Oncogenic driver mutations have been detected in over 60% of the non-small cell lung cancer (NSCLC) tumor samples surveyed by the Lung Cancer Mutation Consortium (LCMC).

Mark G. Kris, MD

Oncogenic driver mutations have been detected in over 60% of the non-small cell lung cancer (NSCLC) tumor samples surveyed by the Lung Cancer Mutation Consortium (LCMC).1The increasing use of targeted drugs in the clinic has raised the potential for effective treatment of metastatic NSCLC with fewer side effects than traditional chemotherapeutic drugs.

“When we find these specific genetic changes, the doctor can choose drugs and clinical trials specifically targeting those oncogenic drivers,” wrote Mark G. Kris, MD, in a press release. Kris, lead author of the LCMC study and the Ruane Chair in Thoracic Oncology at Memorial Sloan Kettering Cancer Institute in New York City, explained, “When that happens, the chance of shrinkage is much higher than with standard chemotherapies.

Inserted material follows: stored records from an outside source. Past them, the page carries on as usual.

(* ===== verification/Prelude.v ===== *)
(** * Entity Resolution Engine: a verification library

    The engine takes records of several sources, decides which of them denote
    the same real-world entity, and keeps the entities stable from run to run.
    A run is a job: a graph of tasks compiled in the process, whose rows a
    dispatcher advances and whose tasks run as pods.  This library models the
    parts of the Rust workspace (src/rust/crates) that decide something, and
    proves them correct.

    ** The parts, and the file that models each

    - Identity, er-ids: [Ids] has record keys, canonical pairs, the id
      factories and the following of redirects; [LakeClock] the lake's
      timestamps, parsed by er-ids and printed by the dispatcher.
    - Clustering, er-reconcile: [UnionFind] has the two union-finds
      (cluster.rs by index, assertions.rs by key with path compression),
      [Cluster] the min-label propagation, [Assertions] the contradiction
      check, [ShortestPath] and [NeverCut] the search and the fixpoint of
      never_cut.rs, [Reconcile] the planner of reconcile.rs.  The solver
      searches a path, cuts its weakest edge and clusters again; the planner
      turns the clusters and the prior membership into assignments, events
      and transitions, with ids of an [Ids.IdFactory].
    - Orchestration, er-dag: [DagPolicy] and [Dag] have policy.rs,
      builder.rs and assembly.rs, [Readiness] readiness.rs and a step
      relation for the run of a job, [Resume] resume.rs, [TaskRefs] the
      durable references of task.rs.
    - Pods, er-k8s: [TerminalRecords] has record.rs and [Classify] classify.rs
      with the snapshots of api.rs.
    - Control plane, er-server: [Registry] has the graph of every kind of
      job and the dispatch of its tasks (dags), [Cron] cron.rs, [UrlGuard]
      urlguard.rs, [Satoken] the verifier of service-account tokens
      (satoken.rs), [Auth] the bearer boundary, the guards, tenants and API
      keys (lib.rs with org.rs, api_key.rs and audit_log.rs of er-entities),
      [Attempts] the reports of a pod and the clear of a task (lib.rs),
      [Reporter] the dispatcher's in-process ledger half (reporter.rs),
      [Webhooks] the outbox of events (webhook.rs with webhook.rs and
      webhook_delivery.rs of er-entities), [Provision] what a tenant is given
      on disk (provision.rs).
    - Datasets, configuration versions and schedules: [Plane] has the three
      tables with their constraints and statements (dataset.rs,
      config_version.rs and schedule.rs of er-entities) and the functions of
      pg.rs over them, [Datasets] the requests of lib.rs on datasets and
      versions, [Publish] the publishing of a version, [Schedules] the
      requests on schedules and the dispatcher's tick.  [ActiveConfig] has
      the invariant of every sequence of requests and ticks, [PublishRuns]
      what a publish leaves behind and runs of it on one tenant.
    - A tenant's configuration: [Config] has the document, its normal form and
      its hash (er-config), [Compile] the compiler to the engine's settings
      (er-compile), [ConfigCheck] the check before a publish
      (er-server/src/config_check.rs, er-cli/src/related.rs).
    - The record-linkage engine, dedupe-core: [SqlColumns] the columns a
      condition uses, [EngineSettings] the settings and their compilation,
      [EngineModel] the scores and the trained model, [EngineDocument] the
      reading and writing of the settings document.  A configuration is
      compiled by [Compile] to a document that [EngineSettings] compiles
      again, and [ConfigCheck] relates the two.
    - The ledger of jobs and tasks: [Sql] says what a statement and a
      transaction are; [Ledger] has the two tables with their constraints and
      every statement on them (er-entities/src/task_instance.rs and job.rs),
      [TaskPg] the transactions of er-server/src/taskpg.rs.  [LedgerInv] has
      the invariant and its preservation statement by statement, [LedgerRuns]
      the runs of transactions from the empty ledger and what every reachable
      ledger satisfies, [LedgerMoves] the moves a row can make, [LedgerOps] a
      failed attempt and [LedgerClear] a clear, branch by branch.
    - The executor, er-server/src/executor.rs: [Scheduler] has the readiness
      transaction, which runs [Readiness.pass] and [Readiness.settle] on the
      rows of a job; [Executor] the watch, the verdicts, the sweeps, planning,
      control tasks and launching, as functions of the ledger and of a cluster
      that answers; [ExecutorLoops] its two claiming loops, [ExecutorPasses]
      a whole iteration.
    - Entity specifications: [EntitySpec] has er-entity-spec (the types, the
      catalog and its loading), [EntityGen] the renderer of er-schema and the
      two statement emitters of er-entity-gen, [EntityDiff] the differ and
      the migration plan of er-entity-diff, [EntityReconcile] its reconciler
      with the ledger of versions (schema_migration.rs), [EntityLint] and
      [EntityRules] the conventions of er-entity-lint.  The linter accepts a
      tree, the differ compares a store with it, the plan is rendered and run,
      and the version recorded.
    - Shared contracts: [Errors] (er-errors), [Versions] (er-versions), [Eval]
      (er-eval), [Hash] (er-hash).
    - Shared vocabulary: [Prelude] (this file), [Text] for the string methods
      the parsers use, [Json] for JSON documents, [F64] and [F64Range] for
      binary64 arithmetic with the bounds the compiler relies on.

    ** How the code is read

    A function of the source is a function here, with the source's name; a
    loop is a [Fixpoint] over what it iterates or over fuel.  A fallible
    function returns a [result].  A panic is [None], and so is fuel that runs
    out, so a theorem that states a [Some] shows both that the loop ends and
    that no index, [expect] or [unreachable!] fails.  The fuel is in the
    definition, not in the statement: [VecUF.find] has one unit per index,
    [MapUF.climb] one per key, [bfs_loop] one per vertex,
    [Ids.resolve_loop] one per allowed hop, the never-cut loop one per round
    of its budget, the searches of [Dag.reaches] and [Resume.clear_closure]
    one per node and pending entry, and the totality theorems show these are
    enough.  The two claiming loops of the executor have their fuel as an
    argument; [control_pass_terminates] and [launch_pass_terminates] bound it
    by the launches and claims the ledger still allows ([budget]).  Machine integers are [Z] or [N] with their bounds written out
    and an overflow is a panic, as in a build with overflow checks;
    probabilities and metrics are the kernel's binary64.  A Rust string is
    the [string] of its UTF-8 bytes, ordered as bytes.  A [BTreeMap] is a
    sorted association list or a [gmap] read in key order, a [HashMap] a
    [gmap] whose order no theorem uses.

    Code outside the repository is a parameter: the SHA-256 digest and the
    normal form of Unicode ([Hash], [Ids], [Dag]), URL parsing and name
    resolution ([UrlGuard]), the JSON codec of a record (the class
    [SerdeRecord] of [TerminalRecords]), the store a reference is probed in
    ([TaskRefs.Prober]), the source of ids (the class [Ids.IdFactory]), the
    database's [hashtext], the answers of the cluster ([Executor.Cluster]), the
    bodies of control tasks, the random tokens, the token decoder and the
    key endpoint ([Satoken]), the database's errors as text and the connector
    ([Reporter]), the YAML parser ([EntitySpec]), the text of the trigger
    function and the types a store reports and the effect of a statement on
    it ([EntityDiff], [EntityReconcile]), the parser of SQL
    conditions ([SqlColumns]), base-two logarithms and powers ([EngineModel],
    [Compile]), the texts of an f64 and of a JSON document, the lower case of
    Unicode, the YAML reader of a configuration ([Config]), the refusals of the
    file system ([Provision]), HMAC and the answers of the network
    ([Webhooks]), the calendar of a moment ([Cron], [Schedules]), the names
    with an active model and the advice read off a profile ([Publish]).  What
    a theorem needs of one is a hypothesis, with a witness that meets it.

    ** What the theorems show

    - Entities: the labels are the connected components and do not depend on
      the order of the input; the contradiction check decides
      satisfiability; the search returns the least shortest path; the
      fixpoint ends, separates what can be separated, cuts nothing that is
      protected; the plan realises the new partition, moves an id with its
      largest fragment, writes only what changed and does not depend on the
      order of the groups.
    - Jobs: assembly accepts exactly the sound graphs, a builder's graph is
      topological, a pass is one consistent sweep, a run cannot get stuck, has one
      writer per lake and loses no failure; the clear closure is the least
      set that leaves no input missing.
    - The ledger: in every reachable ledger the tries of a task are numbered
      without gaps and the last alone is live, a tenant has one pod at most,
      budgets are kept, rows move along the documented state machine, verdicts
      are final; a failure, a clear and a readiness pass do to the rows exactly
      what is stated, and everything the executor does, whatever the cluster
      answers, is a run of those transactions.
    - Credentials: a request acts as exactly the principal its live key or
      token names, an issued key lives until it is revoked, only the pod bound
      to an attempt reports on it.
    - Entity specifications: the linter accepts exactly the trees that keep
      the conventions, and what it accepts can be planned; the tables come in
      an order that respects references; a plan brings a store to the catalog
      and is empty exactly when the store is there; a reconciliation settles,
      records what it did and is undone when refused.
    - Pods: the classifiers decide every case on the stated evidence; the
      record fits the kubelet's cap and reads back.
    - Configuration: the hash identifies the normalised document; the
      settings compile exactly as their reference reads, and survive saving
      and reading back; every configuration the compiler accepts loads in the
      engine, with its constraints enforced under the three-valued logic of
      SQL; the publish check refuses exactly what its rules name and leaves a
      base to every term-frequency adjustment.
    - Requests: whatever came before, the configuration a dataset serves is a
      version of its own that loads, and its versions are numbered without
      gaps; a publish passes exactly its checks and leaves the file, the
      pointers, the schedule and the jobs it announces; a tick fires every due
      schedule once per minute, whoever else ticks; an event is posted
      exactly where it is subscribed, signed, and one dispatcher's outbox
      drains; the places given to two tenants are apart where their derived
      database names are.
    - Contracts: keys, references, timestamps and schedules round-trip, ids
      do not repeat, redirects resolve in bounded hops, hashes identify
      content, metrics count what they say, exit codes follow classes, the
      egress guard refuses exactly the forbidden networks.

    ** Not modelled

    The stages that generate SQL for DuckDB (those of dedupe-core with its
    training loops and session, er-golden, er-standardize, er-match,
    er-ingest) and the read handlers (er-server/src/read.rs, most of er-cli)
    have their meaning in the database, and so have the other tables of
    er-entities.  Of the control plane, the convergence of a provisioned
    dataset, the sweeps that approve merges, report runs and announce jobs,
    the cancelling of a job, tags and staged actions are left out.  The work
    order a pod fetches opens lakes and clusters.  Of the entity
    tooling, the queries of an information schema, the emitters of Rust,
    TypeScript and diagrams, the registry's constant tables and the command
    line are left out.  Of the executor, the announcements
    of a settled job, the credential injected into a manifest and a connection
    that is lost between two statements of a transaction's caller are left
    out; the clock is read once per pass.  er-sql-check reads the syntax tree of a
    third-party parser.  The cluster client, the observer's watch loops and
    the random id factories are input and output. *)

From Stdlib Require Export ZArith Lia.
From stdpp Require Export sorting strings relations option gmap list.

The side effects are much less because the cancer cells are much more dependent on these oncogenes than normal cells.”

However, while there are definite advantages to using targeted therapies, the reality is that these agents are associated with toxicities and adverse reactions that must be anticipated and managed by clinicians in order to maximize the benefit to their patients. A variety of side effects have been associated with these agents, including rash, diarrhea, hypertension, hepatotoxicity, and ocular toxicities, among others.2The majority of these side effects can be grouped into general categories, including mechanism-associated toxicities and off-target toxicities. Determining to which category a given side effect belongs is important for choosing an appropriate management strategy.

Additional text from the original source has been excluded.